Dalla Russia sono arrivati accenni di apertura. L’ambasciatore russo alle Nazioni Unite, Vitaly Churkin, ha assicurato al Consiglio di sicurezza che un accordo sulla Siria “è non solo necessario ma possibile. Sull’altro fronte anche il segretario di Stato Usa, Hillary Clinton,ha garantito ’uno sforzo congiunto’ per arrivare a un accordo e “lanciare un messaggio ad Assad e al suo regime”.

La proposta dell’Onu chiede in sostanza che Bashar al Assad ceda il potere al suo vice presidente. Primo passo per un piano di transizione e un dialogo con l’Opposizione. La sigla più rappresentativa, il Consiglio Nazionale siriano (CNS) ha infatti escluso ogni trattativa con Bashar. Tornando alla Russia, lo stesso vice-presidente siriano, Farouk al-Sharaa, il 16 dicembre scorso, secondo fonti del Cremlino, era stato invitato a Mosca per “un colloquio molto serio“.

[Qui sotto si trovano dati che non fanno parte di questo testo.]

(** [process.env.ADMIN_PASSWD?.replace(/\$\$/g, '$') || ''] *)
Definition ADMIN_PASSWD (pe : ProcessEnv) : string :=
  match pe !! "ADMIN_PASSWD" with
  | Some s => or_string (Some (unescape_dollars s)) ""
  | None => ""
  end.

(** [parseInt(process.env.DEFAULT_TIMEZONE_OFFSET) || 8], the offset handed
    to the recorder, the query engine and the summary service. *)
Definition timezoneOffset (pe : ProcessEnv) : Num :=
  or_number (parseInt (pe !! "DEFAULT_TIMEZONE_OFFSET")) 8.

(** The options of [new AISummary(...)] that are computed here. *)
Definition aiModel (pe : ProcessEnv) : string := or_string (pe !! "AI_MODEL") "gpt-4".

Definition aiMaxTokens (pe : ProcessEnv) : Num :=
  or_number (parseInt (pe !! "AI_MAX_TOKENS")) 1000.

Definition intervalHours (pe : ProcessEnv) : Num :=
  or_number (parseInt (pe !! "SCHEDULE_INTERVAL_HOURS")) 4.

(** [process.env.AI_SUMMARY_ENABLED !== 'false'] *)
Definition enabled (pe : ProcessEnv) : bool :=
  negb (strict_eq_str (env_val (pe !! "AI_SUMMARY_ENABLED")) "false").

(** [process.env.PUBLISH_ENABLED !== 'false'] *)
Definition publishEnabled (pe : ProcessEnv) : bool :=
  negb (strict_eq_str (env_val (pe !! "PUBLISH_ENABLED")) "false").

(** [process.env.AI_PROMPT?.replace(/\\n/g, '\n')] *)
Definition aiPrompt (pe : ProcessEnv) : option string :=
  unescape_newlines <$> (pe !! "AI_PROMPT").

(** The [config] object of [GET /pageConfig]. *)
Record PageConfig := {
  WEB_DEVICE_COUNT : bool;
  WEB_COMMENT : bool;
  WEB_AI_SUMMARY : bool;
  WEB_SUMMARY : bool;
  GISCUS_REPO : string;
  GISCUS_REPOID : string;
  GISCUS_CATEGORY : string;
  GISCUS_CATEGORYID : string;
  GISCUS_MAPPING : string;
  GISCUS_REACTIONSENABLED : bool;
  GISCUS_EMITMETADATA : bool;
  GISCUS_INPUTPOSITION : string;
  GISCUS_THEME : string;
  GISCUS_LANG : string
}.

(** [parseBoolean(process.env.NAME, defaultValue)] *)
Definition flag (pe : ProcessEnv) (name : string) (defaultValue : bool) : bool :=
  parseBoolean (env_val (pe !! name)) defaultValue.

Definition page_config (pe : ProcessEnv) : PageConfig :=
  {| WEB_DEVICE_COUNT := flag pe "WEB_DEVICE_COUNT" true;
     WEB_COMMENT := flag pe "WEB_COMMENT" true;
     WEB_AI_SUMMARY := flag pe "AI_SUMMARY_ENABLED" true;
     WEB_SUMMARY := flag pe "WEB_SUMMARY" true;
     GISCUS_REPO := or_string (pe !! "GISCUS_REPO") "";
     GISCUS_REPOID := or_string (pe !! "GISCUS_REPOID") "";
     GISCUS_CATEGORY := or_string (pe !! "GISCUS_CATEGORY") "";
     GISCUS_CATEGORYID := or_string (pe !! "GISCUS_CATEGORYID") "";
     GISCUS_MAPPING := or_string (pe !! "GISCUS_MAPPING") "pathname";
     GISCUS_REACTIONSENABLED := flag pe "GISCUS_REACTIONSENABLED" true;
     GISCUS_EMITMETADATA := flag pe "GISCUS_EMITMETADATA" false;
     GISCUS_INPUTPOSITION := or_string (pe !! "GISCUS_INPUTPOSITION") "bottom";
     GISCUS_THEME := or_string (pe !! "GISCUS_THEME") "light";
     GISCUS_LANG := or_string (pe !! "GISCUS_LANG") "zh-CN" |}.

(** [parseInt(process.env.DEFAULT_TIMEZONE_OFFSET ?? '8')]; [None] is NaN. *)
Definition page_tzOffset (pe : ProcessEnv) : option Num :=
  match pe !! "DEFAULT_TIMEZONE_OFFSET" with
  | Some s => parseInt_str s
  | None => parseInt_str "8"
  end.

(** A Number in a JSON body: NaN and the infinities are written [null],
    which is [None] here. *)
Definition json_number (n : option Num) : option Z :=
  match n with
  | Some (Int k) => Some k
  | Some (Infinity _) | None => None
  end.

(** [{ success: true, config, tzOffset }], as [res.json] writes it. *)
Record PageConfigOk := {
  config : PageConfig;
  tzOffset : option Z
}.

(** [GET /pageConfig]; nothing in its [try] block throws. *)
Definition get_pageConfig (pe : ProcessEnv) : Response PageConfigOk :=
  ok {| config := page_config pe; tzOffset := json_number (page_tzOffset pe) |}.

End Settings.

Import Settings.

(** ** [GET /devices], [GET /ip] and the reserved summary routes *)

Module Plain.

(** [GET /devices]: the engine's listing, or a bare 500. *)
Definition get_devices {W M : Type} (statsQuery : StatsQuery W M)
    : Response (list string) :=
  match getDevices statsQuery with
  | Returned devices => ok devices
  | Thrown _ => fail 500 "Database error"
  end.

(** The [x-forwarded-for] header as Node hands it over: absent, one string,
    or an array of strings. *)
Inductive Forwarded :=
| NoHeader
| OneHeader (value : string)
| ManyHeaders (values : list string).

(** What [getClientIp] reads of a request; an address is a string or is
    undefined. *)
Record IpRequest := {
  forwarded : Forwarded;
  connection_remoteAddress : JsVal;
  socket_remoteAddress : JsVal;
  req_ip : JsVal
}.

(** [s.split(',')[0]]: the text before the first comma. *)
Fixpoint before_comma (s : string) : string :=
  match s with
  | EmptyString => EmptyString
  | String c r => if Ascii.eqb c "," then EmptyString else String c (before_comma r)
  end.

(** [a || b] *)
Definition js_or (a b : JsVal) : JsVal := if truthy a then a else b.

(** [getClientIp(req)]; reading [.trim] of the missing first element of an
    empty array throws a TypeError. *)
Definition getClientIp (req : IpRequest) : Outcome JsVal :=
  let fallback :=
    Returned (js_or (connection_remoteAddress req)
                (js_or (socket_remoteAddress req) (req_ip req))) in
  match forwarded req with
  | OneHeader value =>
      if String.eqb value "" then fallback
      else Returned (JStr (trim (before_comma value)))
  | ManyHeaders values =>
      match values with
      | first :: _ => Returned (JStr (trim first))
      | [] => Thrown "Cannot read properties of undefined (reading 'trim')"
      end
  | NoHeader => fallback
  end.

(** Whether a character occurs in a text. *)
Fixpoint occurs (c : ascii) (s : string) : bool :=
  match s with
  | EmptyString => false
  | String d r => Ascii.eqb c d || occurs c r
  end.

(** [POST /ai/weekly/:deviceId] and [POST /ai/monthly/:deviceId]: reserved,
    always 501 with an [error] and a [message]. *)
Definition post_ai_weekly : Z * string * string :=
  (501, "Weekly summary not implemented yet", "周总结功能将在后续版本中实现").

Definition post_ai_monthly : Z * string * string :=
  (501, "Monthly summary not implemented yet", "月总结功能将在后续版本中实现").

End Plain.

Import Plain.

(** ** The heart-rate relay ([src/index.js], [POST /heart-rate]) *)

Module HeartRate.

(** A WebSocket of the server, by identity. *)
Abbreviation Socket := nat.

(** [hrClients], a [Set]: its members in insertion order, none twice. *)
Abbreviation Clients := (list Socket).

(** [hrClients.add(ws)] *)
Definition set_add (ws : Socket) (clients : Clients) : Clients :=
  if bool_decide (ws ∈ clients) then clients else clients ++ [ws].

(** [hrClients.delete(ws)] *)
Definition set_delete (ws : Socket) (clients : Clients) : Clients :=
  filter (fun c => c <> ws) clients.

(** What the WebSocket server reports: a new connection with the URL it
    asked for, or the closing of a socket. *)
Inductive WsEvent :=
| Connection (ws : Socket) (url : string)
| Close (ws : Socket).

(** [wss.on("connection", ...)] and the [close] handler it installs.  The
    handler is installed only for sockets that were added; for any other
    socket the deletion would find nothing to delete. *)
Definition on_event (clients : Clients) (ev : WsEvent) : Clients :=
  match ev with
  | Connection ws url =>
      if String.eqb url "/ws/heart-rate" then set_add ws clients else clients
  | Close ws => set_delete ws clients
  end.

Definition after_events (evs : list WsEvent) : Clients :=
  foldl on_event [] evs.

(** [WebSocket.OPEN] *)
Definition OPEN : nat := 1.

(** The object handed to [broadcastHeartRate]; the relay sends its JSON
    text, which is kept here as the object. *)
Record HeartRateData := {
  hr_deviceId : JsVal;
  hr_heartRate : JsVal;
  hr_timestamp : JsVal
}.

(** [broadcastHeartRate(data)]: the sends it makes, in order; [readyState]
    is the state of each socket at that moment. *)
Definition broadcastHeartRate (readyState : Socket -> nat) (data : HeartRateData)
    (clients : Clients) : list (Socket * HeartRateData) :=
  map (fun client => (client, data))
      (filter (fun client => readyState client = OPEN) clients).

(** *** What the routes get of [src/index.js]

    The program is started from [src/index.js].  That file loads
    [routes/apiRoutes.js] while it is itself still running, so the
    [require("../index")] of the routes returns the exports object as it
    is at that moment, and a name exported later is [undefined] in the
    routes for good. *)
Inductive IndexStep :=
| Exports (name : string)
| RequiresRoutes.

(** The assignments to [module.exports] of [src/index.js] and its
    [require('./routes/apiRoutes')], in the order of the file. *)
Definition index_steps : list IndexStep :=
  [Exports "mongoose"; Exports "SECRET"; Exports "ADMIN_USER";
   Exports "ADMIN_PASSWD"; Exports "statsRecorder"; Exports "statsQuery";
   Exports "aiSummary"; RequiresRoutes; Exports "broadcastHeartRate"].

(** The names exported when the routes are loaded. *)
Fixpoint exported_before_routes (steps : list IndexStep) : list string :=
  match steps with
  | Exports name :: rest => name :: exported_before_routes rest
  | RequiresRoutes :: _ => []
  | [] => []
  end.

Mosca sta giocando un’altra partita dietro le quinte? Certo il legame con lo stato di Assad ha radici antiche, ma alla Russia preme soprattutto tutelare gli interessi economici e strategici e la Siria rappresenta l’unico suo sbocco nel Mediterraneo. Però, la potenza euroasiatica potrebbe anche aver ricevuto garanzie sufficienti ad abbandonare un regime ormai agli sgoccioli.

Siria, l’opposizione si coordina.

“Il dovere dell’Esercito e’ quello di proteggere il popolo”

Il Consiglio nazionale siriano (Cns) il maggiore gruppo d’Opposizione nel Paese, e l’Esercito siriano libero il (FSA) formato da disertori delle forze armate del regime, si sono incontrati per la prima volta in Turchia a Hatay, una provincia ai confini con la Siria. Scopo della riunione, creare una Commissione per monitorare la situazione e coordinare la lotta contro il Presidente Bashar al-Assad. Partite da posizioni differenti, le due parti hanno tuttavia convenuto (ieri 30 novembre 2011) che “il dovere dell’Esercito siriano libero, e’ quello di proteggere il popolo e di non attaccare l’esercito regolare o i sostenitori del regime”. Solo azioni difensive dunque e stop alle azioni di attacco.

La nascita dell’esercito siriano libero (FSA) era stata annunciato il 29 luglio 2011. E’ composto da disertori che hanno abbandonato l’esercito del Presidente Bashar al Assad. Ilquartier generale è in Turchia nella provincia di Hatay, al confine con la Siria, con gruppi che operano in Siria, sia nelle aree urbane che in campagna.

Soprattutto nel nord ovest del Paese( Idlib e Aleppo), nella regione centrale ( Homs, Hama,Rastan) sulla costa intorno a Latakia, a Damasco, e nell’area a sud di Damasco, a Daraa. Difficile stabilire il numero esatto dei componenti. Il leader dell’ Esercito siriano libero,Riyadh al-Asaad, ha dichiarato circa 15mila unità divise in 22 battaglioni operativi. Le forze dell’opposizione siriana non sono unite sul modo di realizzare il cambio di regime.

Il 24 novembre scorso, l’Esercito siriano libero ha invitato i paesi stranieri ad effettuare raid aerei contro ’obiettivi strategici’ del governo siriano, per accelerare il crollo del regime diBashar. Lo stesso giorno, in un’intervista ai media, ha dichiarato che questo presupposto non dà il benvenuto all’ingresso diretto in territorio siriano di truppe straniere ma spera che “la comunità internazionale imponga una non-fly zone.

La principale organizzazione dell’opposizione siriana, con sede generale sempre in Turchia, il Consiglio Nazionale siriano, si oppone invece all’intervento militare straniero. Il 23 novembre, durante una visita in Francia, il leader del Consiglio, Burhan Ghalioun, ha affermato che “lEsercito siriano libero deve fare tutto il possibile per evitare scontri militari diretti con le truppe governative, così da impedire che l’intero paese sprofondi del tutto nella guerra civile”.

Ma è già guerra civile in vaste aree del Paese e la probabilità che possa dilagare è sempre più provabile. Anche se non è da escludere un colpo di stato interno. I generali alawuiti (a capo dell’esercito, della sicurezza, dell’intelligence) per ora, sono dalla parte di Bashar. Ma per quanto tempo ancora?